Your instructions - Go to the line containing "rewrite <- Epre." in the records below and print it and every following line exactly, on through the line containing "- rewrite p2_0 in Hhi.", then stop.

Record extracts -

┌──

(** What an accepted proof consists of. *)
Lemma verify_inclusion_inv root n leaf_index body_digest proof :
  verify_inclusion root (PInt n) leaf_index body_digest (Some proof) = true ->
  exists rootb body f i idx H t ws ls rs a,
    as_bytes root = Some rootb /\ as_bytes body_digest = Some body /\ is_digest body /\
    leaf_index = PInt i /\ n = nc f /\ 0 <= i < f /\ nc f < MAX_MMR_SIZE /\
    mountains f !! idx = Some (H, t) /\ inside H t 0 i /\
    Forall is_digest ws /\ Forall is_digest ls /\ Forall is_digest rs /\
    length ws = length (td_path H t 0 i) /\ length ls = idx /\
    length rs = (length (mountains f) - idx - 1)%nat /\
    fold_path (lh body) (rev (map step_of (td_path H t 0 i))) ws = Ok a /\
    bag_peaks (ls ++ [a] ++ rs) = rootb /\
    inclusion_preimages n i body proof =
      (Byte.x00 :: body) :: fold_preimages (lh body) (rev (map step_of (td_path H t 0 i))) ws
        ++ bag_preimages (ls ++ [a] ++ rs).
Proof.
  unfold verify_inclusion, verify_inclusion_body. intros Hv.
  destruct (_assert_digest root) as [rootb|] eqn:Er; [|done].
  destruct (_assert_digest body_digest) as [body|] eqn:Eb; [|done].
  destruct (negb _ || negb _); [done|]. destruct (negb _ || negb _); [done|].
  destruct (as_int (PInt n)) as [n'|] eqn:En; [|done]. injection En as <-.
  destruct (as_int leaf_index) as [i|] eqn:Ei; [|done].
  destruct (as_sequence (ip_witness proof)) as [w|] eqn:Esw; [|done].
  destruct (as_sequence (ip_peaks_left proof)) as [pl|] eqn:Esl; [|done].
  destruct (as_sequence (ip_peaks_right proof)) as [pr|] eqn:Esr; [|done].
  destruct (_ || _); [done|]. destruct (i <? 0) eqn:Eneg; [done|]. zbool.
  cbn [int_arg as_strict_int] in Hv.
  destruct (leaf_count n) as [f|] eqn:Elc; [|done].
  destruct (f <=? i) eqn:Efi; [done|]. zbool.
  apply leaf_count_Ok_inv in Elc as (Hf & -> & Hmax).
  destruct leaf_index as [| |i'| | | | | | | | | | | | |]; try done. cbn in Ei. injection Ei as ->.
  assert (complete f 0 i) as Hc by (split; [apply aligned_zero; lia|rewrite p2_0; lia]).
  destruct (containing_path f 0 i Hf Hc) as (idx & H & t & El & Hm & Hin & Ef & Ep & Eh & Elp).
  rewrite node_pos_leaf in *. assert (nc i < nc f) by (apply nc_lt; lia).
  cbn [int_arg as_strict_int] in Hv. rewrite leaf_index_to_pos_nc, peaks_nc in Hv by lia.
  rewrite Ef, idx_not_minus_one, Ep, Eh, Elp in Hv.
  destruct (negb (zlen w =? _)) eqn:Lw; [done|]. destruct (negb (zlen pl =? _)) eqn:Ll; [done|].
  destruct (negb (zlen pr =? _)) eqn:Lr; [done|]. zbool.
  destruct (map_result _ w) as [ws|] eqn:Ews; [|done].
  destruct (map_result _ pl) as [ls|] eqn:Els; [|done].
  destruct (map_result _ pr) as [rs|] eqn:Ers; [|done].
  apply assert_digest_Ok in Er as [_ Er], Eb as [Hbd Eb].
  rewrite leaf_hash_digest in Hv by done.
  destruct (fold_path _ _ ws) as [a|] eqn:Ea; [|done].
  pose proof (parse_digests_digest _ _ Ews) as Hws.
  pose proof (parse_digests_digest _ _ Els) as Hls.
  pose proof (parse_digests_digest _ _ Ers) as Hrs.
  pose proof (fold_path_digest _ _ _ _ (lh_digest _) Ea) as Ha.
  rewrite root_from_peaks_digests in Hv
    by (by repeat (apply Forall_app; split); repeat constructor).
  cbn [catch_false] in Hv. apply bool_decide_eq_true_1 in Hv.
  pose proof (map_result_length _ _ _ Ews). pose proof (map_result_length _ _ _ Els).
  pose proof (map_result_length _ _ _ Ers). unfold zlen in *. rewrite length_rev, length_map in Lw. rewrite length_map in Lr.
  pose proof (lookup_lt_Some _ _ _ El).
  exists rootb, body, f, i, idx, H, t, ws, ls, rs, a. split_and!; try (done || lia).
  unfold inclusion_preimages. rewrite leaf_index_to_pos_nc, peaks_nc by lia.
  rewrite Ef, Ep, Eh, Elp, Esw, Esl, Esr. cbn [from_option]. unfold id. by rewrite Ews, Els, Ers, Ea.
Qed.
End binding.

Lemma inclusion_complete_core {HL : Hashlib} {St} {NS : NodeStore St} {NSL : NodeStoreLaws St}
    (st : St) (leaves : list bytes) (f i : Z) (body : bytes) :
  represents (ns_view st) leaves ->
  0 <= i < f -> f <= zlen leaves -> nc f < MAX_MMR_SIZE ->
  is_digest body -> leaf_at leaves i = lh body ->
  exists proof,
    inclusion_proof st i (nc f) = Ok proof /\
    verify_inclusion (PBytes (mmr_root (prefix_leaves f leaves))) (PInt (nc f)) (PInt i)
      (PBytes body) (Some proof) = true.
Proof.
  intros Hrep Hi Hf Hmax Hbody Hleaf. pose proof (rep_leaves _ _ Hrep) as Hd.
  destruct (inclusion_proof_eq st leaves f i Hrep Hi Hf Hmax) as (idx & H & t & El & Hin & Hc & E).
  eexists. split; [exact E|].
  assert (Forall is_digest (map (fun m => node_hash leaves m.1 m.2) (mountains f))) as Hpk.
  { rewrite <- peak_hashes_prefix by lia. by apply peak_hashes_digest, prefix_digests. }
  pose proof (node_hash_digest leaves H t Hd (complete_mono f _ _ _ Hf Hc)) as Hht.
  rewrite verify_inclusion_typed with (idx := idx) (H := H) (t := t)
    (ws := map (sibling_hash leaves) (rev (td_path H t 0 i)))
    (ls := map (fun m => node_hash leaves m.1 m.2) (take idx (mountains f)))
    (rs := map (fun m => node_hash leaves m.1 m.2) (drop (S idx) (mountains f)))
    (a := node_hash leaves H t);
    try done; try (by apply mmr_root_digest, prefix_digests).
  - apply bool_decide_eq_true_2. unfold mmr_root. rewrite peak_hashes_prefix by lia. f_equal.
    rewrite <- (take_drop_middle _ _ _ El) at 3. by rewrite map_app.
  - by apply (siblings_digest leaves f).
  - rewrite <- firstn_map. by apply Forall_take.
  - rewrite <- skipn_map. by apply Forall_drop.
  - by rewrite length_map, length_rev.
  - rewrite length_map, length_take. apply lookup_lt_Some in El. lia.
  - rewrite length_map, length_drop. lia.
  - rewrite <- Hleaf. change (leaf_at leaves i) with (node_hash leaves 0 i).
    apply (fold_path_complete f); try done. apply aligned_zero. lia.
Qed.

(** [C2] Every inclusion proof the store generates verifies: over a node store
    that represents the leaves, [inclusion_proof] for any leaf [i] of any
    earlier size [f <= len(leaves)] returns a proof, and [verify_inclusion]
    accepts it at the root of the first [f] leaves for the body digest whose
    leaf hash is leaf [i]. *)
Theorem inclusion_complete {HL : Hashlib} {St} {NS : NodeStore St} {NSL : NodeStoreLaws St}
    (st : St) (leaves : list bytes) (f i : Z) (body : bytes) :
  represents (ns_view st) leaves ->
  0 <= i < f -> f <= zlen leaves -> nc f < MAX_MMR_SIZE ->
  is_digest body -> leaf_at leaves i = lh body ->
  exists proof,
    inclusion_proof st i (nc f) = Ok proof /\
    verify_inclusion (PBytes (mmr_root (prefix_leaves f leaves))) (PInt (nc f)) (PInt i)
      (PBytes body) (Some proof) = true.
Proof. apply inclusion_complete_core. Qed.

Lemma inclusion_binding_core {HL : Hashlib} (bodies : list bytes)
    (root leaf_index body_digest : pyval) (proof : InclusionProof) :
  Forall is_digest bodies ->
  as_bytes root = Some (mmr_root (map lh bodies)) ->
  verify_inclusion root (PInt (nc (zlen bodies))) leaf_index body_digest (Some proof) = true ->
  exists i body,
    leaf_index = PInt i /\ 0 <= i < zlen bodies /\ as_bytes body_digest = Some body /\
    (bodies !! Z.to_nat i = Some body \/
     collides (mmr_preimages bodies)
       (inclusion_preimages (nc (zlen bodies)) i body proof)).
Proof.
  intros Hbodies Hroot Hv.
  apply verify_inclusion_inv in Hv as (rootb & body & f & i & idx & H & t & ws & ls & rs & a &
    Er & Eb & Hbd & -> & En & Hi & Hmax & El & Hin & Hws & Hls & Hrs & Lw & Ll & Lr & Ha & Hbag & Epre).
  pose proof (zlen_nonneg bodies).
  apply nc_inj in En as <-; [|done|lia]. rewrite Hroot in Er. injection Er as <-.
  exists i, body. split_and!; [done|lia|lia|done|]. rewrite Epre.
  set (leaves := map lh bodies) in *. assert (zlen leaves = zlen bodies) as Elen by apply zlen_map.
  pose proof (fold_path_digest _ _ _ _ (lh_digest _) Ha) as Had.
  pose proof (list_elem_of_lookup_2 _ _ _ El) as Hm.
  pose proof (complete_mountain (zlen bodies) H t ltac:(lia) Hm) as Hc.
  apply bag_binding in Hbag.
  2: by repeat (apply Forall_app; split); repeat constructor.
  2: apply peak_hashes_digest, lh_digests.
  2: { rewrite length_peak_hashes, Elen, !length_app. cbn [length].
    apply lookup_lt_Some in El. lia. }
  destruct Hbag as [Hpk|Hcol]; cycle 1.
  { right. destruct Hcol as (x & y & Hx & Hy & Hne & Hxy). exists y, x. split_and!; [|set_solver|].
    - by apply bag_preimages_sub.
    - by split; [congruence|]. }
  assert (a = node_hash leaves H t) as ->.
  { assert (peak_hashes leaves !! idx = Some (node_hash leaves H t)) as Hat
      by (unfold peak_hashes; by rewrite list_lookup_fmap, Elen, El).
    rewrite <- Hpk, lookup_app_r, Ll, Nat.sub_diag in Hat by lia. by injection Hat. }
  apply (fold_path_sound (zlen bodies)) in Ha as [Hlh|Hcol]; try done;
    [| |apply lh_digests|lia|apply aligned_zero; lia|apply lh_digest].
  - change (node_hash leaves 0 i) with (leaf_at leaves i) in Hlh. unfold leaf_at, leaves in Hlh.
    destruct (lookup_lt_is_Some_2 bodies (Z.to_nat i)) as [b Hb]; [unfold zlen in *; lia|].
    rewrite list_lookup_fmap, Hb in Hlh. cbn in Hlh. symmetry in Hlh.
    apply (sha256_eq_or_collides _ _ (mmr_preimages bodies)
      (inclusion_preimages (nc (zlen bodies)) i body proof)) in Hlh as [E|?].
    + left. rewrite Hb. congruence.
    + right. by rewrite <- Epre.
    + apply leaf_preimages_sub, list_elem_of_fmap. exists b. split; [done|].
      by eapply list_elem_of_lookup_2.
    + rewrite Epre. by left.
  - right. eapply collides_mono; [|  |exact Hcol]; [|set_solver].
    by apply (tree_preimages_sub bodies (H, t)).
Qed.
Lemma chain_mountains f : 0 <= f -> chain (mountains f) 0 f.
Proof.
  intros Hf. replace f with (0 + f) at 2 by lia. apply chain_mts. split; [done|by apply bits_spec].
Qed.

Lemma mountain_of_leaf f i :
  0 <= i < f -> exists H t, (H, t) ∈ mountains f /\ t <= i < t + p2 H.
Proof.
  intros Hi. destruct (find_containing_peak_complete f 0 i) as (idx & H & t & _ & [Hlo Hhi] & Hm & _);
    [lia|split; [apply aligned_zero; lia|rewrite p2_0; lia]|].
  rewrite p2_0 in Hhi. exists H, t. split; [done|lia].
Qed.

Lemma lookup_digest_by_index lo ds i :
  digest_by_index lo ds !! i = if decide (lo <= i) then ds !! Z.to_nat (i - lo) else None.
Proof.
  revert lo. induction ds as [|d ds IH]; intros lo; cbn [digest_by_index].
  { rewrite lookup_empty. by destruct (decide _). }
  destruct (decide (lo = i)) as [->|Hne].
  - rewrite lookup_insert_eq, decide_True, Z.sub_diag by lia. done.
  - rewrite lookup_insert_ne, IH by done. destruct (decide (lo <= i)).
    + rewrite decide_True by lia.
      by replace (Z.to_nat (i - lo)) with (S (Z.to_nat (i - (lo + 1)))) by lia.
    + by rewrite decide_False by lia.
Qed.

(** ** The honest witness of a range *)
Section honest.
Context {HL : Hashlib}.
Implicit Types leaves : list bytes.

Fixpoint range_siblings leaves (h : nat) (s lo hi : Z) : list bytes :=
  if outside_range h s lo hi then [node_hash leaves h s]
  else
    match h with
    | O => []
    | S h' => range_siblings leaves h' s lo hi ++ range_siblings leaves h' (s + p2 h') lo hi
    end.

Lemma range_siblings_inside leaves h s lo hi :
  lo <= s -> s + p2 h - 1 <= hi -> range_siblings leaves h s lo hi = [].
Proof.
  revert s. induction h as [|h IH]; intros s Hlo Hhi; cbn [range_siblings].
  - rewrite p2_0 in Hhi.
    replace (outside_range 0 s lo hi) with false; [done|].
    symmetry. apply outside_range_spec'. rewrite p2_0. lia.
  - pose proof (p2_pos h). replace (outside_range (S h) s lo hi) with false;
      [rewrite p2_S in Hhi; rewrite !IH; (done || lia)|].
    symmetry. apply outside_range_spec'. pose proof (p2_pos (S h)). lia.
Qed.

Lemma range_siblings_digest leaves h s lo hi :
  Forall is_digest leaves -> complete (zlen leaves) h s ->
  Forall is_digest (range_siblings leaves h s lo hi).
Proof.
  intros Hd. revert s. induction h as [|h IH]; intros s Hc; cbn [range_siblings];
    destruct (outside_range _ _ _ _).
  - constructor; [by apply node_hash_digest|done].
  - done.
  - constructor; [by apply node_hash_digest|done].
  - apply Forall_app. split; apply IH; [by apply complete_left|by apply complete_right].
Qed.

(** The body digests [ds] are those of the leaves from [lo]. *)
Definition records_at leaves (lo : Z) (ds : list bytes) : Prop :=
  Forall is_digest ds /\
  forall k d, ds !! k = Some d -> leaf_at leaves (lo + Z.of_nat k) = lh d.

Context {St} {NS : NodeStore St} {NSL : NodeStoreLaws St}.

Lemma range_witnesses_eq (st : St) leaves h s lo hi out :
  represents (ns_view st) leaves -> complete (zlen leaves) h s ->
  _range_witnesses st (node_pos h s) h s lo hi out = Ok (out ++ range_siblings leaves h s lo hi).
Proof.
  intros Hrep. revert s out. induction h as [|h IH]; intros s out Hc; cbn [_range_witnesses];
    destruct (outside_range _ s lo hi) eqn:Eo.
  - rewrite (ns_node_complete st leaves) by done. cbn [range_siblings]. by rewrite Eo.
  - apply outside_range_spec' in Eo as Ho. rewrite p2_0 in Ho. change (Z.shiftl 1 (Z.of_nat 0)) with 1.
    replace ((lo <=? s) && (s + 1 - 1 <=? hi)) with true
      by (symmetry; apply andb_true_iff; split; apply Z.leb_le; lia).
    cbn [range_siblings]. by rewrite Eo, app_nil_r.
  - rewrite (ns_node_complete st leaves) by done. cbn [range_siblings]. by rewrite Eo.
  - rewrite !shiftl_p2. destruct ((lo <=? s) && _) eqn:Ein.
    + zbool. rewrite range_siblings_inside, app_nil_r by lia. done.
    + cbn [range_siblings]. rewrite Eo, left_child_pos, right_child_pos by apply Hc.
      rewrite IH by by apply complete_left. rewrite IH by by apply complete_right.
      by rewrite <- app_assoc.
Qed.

└──

Task response -
    + right. by rewrite <- Epre.
    + apply leaf_preimages_sub, list_elem_of_fmap. exists b. split; [done|].
      by eapply list_elem_of_lookup_2.
    + rewrite Epre. by left.
  - right. eapply collides_mono; [|  |exact Hcol]; [|set_solver].
    by apply (tree_preimages_sub bodies (H, t)).
Qed.
Lemma chain_mountains f : 0 <= f -> chain (mountains f) 0 f.
Proof.
  intros Hf. replace f with (0 + f) at 2 by lia. apply chain_mts. split; [done|by apply bits_spec].
Qed.

Lemma mountain_of_leaf f i :
  0 <= i < f -> exists H t, (H, t) ∈ mountains f /\ t <= i < t + p2 H.
Proof.
  intros Hi. destruct (find_containing_peak_complete f 0 i) as (idx & H & t & _ & [Hlo Hhi] & Hm & _);
    [lia|split; [apply aligned_zero; lia|rewrite p2_0; lia]|].
  rewrite p2_0 in Hhi. exists H, t. split; [done|lia].
Qed.

Lemma lookup_digest_by_index lo ds i :
  digest_by_index lo ds !! i = if decide (lo <= i) then ds !! Z.to_nat (i - lo) else None.
Proof.
  revert lo. induction ds as [|d ds IH]; intros lo; cbn [digest_by_index].
  { rewrite lookup_empty. by destruct (decide _). }
  destruct (decide (lo = i)) as [->|Hne].
  - rewrite lookup_insert_eq, decide_True, Z.sub_diag by lia. done.
  - rewrite lookup_insert_ne, IH by done. destruct (decide (lo <= i)).
    + rewrite decide_True by lia.
      by replace (Z.to_nat (i - lo)) with (S (Z.to_nat (i - (lo + 1)))) by lia.
    + by rewrite decide_False by lia.
Qed.

(** ** The honest witness of a range *)
Section honest.
Context {HL : Hashlib}.
Implicit Types leaves : list bytes.

Fixpoint range_siblings leaves (h : nat) (s lo hi : Z) : list bytes :=
  if outside_range h s lo hi then [node_hash leaves h s]
  else
    match h with
    | O => []
    | S h' => range_siblings leaves h' s lo hi ++ range_siblings leaves h' (s + p2 h') lo hi
    end.

Lemma range_siblings_inside leaves h s lo hi :
  lo <= s -> s + p2 h - 1 <= hi -> range_siblings leaves h s lo hi = [].
Proof.
  revert s. induction h as [|h IH]; intros s Hlo Hhi; cbn [range_siblings].
  - rewrite p2_0 in Hhi.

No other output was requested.